Segment Start: Data supplied

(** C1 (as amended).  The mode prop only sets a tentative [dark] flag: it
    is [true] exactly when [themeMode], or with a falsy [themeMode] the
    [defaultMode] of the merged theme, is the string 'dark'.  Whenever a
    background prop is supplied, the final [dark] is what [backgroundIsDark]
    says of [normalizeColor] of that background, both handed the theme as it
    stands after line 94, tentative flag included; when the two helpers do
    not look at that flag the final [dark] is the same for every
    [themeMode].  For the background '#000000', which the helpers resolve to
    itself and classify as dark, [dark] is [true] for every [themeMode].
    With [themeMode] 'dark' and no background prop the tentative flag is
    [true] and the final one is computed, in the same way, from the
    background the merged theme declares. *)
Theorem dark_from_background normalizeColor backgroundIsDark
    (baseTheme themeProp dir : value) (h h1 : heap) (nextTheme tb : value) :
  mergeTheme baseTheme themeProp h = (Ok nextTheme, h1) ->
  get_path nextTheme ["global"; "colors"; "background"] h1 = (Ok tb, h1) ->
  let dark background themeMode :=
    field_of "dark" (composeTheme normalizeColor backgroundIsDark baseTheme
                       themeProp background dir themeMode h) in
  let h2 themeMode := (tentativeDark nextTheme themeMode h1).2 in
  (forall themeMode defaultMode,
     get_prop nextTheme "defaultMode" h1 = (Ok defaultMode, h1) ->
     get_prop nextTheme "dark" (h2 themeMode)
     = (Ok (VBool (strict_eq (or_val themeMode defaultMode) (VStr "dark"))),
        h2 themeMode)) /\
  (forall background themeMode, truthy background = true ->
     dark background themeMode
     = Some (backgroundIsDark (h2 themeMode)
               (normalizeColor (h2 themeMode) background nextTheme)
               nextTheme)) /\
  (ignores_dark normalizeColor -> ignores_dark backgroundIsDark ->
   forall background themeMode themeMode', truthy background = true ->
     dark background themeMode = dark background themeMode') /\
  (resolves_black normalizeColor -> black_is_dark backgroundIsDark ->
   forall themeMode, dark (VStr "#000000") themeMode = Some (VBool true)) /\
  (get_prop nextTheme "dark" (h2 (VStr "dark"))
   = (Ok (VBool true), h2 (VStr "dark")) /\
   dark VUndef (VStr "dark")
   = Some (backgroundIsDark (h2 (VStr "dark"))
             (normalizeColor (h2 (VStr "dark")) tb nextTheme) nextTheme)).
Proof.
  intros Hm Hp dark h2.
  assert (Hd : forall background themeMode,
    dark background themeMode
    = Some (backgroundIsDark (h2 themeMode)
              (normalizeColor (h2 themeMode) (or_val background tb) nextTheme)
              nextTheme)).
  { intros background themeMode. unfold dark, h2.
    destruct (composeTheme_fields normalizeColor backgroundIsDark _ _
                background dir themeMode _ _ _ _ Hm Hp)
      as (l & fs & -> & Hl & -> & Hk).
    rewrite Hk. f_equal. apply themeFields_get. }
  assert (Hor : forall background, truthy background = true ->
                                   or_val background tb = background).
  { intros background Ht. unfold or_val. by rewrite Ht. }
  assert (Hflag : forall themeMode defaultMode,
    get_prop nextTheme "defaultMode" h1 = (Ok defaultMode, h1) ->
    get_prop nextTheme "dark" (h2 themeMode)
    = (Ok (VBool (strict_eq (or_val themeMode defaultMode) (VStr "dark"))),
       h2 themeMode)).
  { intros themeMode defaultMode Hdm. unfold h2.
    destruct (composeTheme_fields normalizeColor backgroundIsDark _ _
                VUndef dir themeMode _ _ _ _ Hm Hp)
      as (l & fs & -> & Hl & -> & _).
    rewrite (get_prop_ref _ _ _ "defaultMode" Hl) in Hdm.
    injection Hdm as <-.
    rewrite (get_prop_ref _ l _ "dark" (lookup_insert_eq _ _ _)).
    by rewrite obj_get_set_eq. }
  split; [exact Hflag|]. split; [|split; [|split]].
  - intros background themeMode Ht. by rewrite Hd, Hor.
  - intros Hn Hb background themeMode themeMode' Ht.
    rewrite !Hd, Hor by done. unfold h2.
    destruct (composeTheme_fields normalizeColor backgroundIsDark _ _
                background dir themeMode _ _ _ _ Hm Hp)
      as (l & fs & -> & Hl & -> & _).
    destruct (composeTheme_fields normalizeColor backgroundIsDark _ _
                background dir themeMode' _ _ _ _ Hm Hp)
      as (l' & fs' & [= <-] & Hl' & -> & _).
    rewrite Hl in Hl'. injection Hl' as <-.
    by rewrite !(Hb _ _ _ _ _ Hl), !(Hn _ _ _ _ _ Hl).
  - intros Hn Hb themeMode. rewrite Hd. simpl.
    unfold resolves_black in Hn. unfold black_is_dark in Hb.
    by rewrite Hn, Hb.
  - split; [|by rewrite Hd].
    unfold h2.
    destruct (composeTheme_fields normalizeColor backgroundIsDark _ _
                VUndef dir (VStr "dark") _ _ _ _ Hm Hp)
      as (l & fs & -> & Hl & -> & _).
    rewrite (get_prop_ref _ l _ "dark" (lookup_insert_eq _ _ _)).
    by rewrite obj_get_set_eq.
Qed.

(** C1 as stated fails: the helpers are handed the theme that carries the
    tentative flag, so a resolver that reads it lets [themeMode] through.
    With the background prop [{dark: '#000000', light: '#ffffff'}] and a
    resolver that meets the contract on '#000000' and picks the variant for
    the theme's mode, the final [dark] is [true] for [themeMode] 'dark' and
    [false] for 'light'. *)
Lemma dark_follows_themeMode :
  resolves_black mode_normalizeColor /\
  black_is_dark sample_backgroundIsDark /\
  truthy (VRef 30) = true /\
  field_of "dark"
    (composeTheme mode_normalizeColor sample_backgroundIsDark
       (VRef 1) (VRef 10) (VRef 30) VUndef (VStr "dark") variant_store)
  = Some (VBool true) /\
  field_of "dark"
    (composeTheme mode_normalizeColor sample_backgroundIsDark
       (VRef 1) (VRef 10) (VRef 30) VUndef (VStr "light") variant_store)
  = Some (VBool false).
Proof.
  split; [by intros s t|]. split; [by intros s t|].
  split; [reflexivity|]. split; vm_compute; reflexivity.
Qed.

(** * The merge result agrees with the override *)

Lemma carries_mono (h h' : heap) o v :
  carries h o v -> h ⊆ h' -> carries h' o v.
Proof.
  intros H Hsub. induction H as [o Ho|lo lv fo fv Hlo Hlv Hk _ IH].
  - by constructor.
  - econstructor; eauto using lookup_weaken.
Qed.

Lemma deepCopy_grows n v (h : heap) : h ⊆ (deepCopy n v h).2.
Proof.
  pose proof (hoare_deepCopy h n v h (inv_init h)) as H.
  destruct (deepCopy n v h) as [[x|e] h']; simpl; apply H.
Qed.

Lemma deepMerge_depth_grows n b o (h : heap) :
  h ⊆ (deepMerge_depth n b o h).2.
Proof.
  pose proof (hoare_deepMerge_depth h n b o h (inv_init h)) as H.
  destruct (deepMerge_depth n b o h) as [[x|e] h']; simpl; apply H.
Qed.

Segment End: Data supplied
Segment Start: Data supplied

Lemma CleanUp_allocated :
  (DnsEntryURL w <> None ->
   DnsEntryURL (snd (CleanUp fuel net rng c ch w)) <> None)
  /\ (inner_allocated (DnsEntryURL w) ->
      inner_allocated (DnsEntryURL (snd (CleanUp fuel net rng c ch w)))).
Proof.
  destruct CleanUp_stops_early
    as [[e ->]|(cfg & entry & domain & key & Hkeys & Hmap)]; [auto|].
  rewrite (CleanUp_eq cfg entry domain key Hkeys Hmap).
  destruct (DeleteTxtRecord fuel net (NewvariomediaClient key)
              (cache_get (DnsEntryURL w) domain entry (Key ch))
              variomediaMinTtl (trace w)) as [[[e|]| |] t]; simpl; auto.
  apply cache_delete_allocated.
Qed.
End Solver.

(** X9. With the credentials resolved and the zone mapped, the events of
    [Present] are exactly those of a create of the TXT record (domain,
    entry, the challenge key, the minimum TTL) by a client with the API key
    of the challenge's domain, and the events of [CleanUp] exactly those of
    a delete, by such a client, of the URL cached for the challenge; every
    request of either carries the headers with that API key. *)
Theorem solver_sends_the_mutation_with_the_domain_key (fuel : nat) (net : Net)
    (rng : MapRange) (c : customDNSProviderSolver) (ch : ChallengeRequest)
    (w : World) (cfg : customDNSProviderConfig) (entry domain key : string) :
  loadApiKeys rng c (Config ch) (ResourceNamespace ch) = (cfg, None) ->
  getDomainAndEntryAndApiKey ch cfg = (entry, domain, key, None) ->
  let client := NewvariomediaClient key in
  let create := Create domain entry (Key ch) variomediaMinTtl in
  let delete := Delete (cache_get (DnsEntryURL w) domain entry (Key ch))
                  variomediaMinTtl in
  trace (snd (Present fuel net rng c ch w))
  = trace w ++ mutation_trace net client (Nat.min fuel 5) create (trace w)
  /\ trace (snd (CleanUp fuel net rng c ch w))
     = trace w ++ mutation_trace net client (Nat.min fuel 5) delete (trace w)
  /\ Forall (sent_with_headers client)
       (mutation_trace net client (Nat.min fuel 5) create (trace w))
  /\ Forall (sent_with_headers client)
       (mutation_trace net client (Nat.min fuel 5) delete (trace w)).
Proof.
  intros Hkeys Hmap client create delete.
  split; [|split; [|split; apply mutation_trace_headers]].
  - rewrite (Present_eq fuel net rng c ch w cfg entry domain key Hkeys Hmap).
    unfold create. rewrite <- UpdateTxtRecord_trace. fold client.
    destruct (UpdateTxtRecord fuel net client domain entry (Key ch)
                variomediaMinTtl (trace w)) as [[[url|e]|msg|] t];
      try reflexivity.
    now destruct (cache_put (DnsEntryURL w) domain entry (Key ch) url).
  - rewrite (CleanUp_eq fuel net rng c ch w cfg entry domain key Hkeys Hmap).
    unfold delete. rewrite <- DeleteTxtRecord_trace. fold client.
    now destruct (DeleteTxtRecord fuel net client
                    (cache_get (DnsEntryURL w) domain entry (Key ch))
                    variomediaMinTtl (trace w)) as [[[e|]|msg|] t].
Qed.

Segment End: Data supplied

[To do]
For the listing above, print only the lines starting at the line containing "(** X9. With" and ending at the line containing "trace (snd (CleanUp", exactly, both included.

[Written response]
(** X9. With the credentials resolved and the zone mapped, the events of
    [Present] are exactly those of a create of the TXT record (domain,
    entry, the challenge key, the minimum TTL) by a client with the API key
    of the challenge's domain, and the events of [CleanUp] exactly those of
    a delete, by such a client, of the URL cached for the challenge; every
    request of either carries the headers with that API key. *)
Theorem solver_sends_the_mutation_with_the_domain_key (fuel : nat) (net : Net)
    (rng : MapRange) (c : customDNSProviderSolver) (ch : ChallengeRequest)
    (w : World) (cfg : customDNSProviderConfig) (entry domain key : string) :
  loadApiKeys rng c (Config ch) (ResourceNamespace ch) = (cfg, None) ->
  getDomainAndEntryAndApiKey ch cfg = (entry, domain, key, None) ->
  let client := NewvariomediaClient key in
  let create := Create domain entry (Key ch) variomediaMinTtl in
  let delete := Delete (cache_get (DnsEntryURL w) domain entry (Key ch))
                  variomediaMinTtl in
  trace (snd (Present fuel net rng c ch w))
  = trace w ++ mutation_trace net client (Nat.min fuel 5) create (trace w)
  /\ trace (snd (CleanUp fuel net rng c ch w))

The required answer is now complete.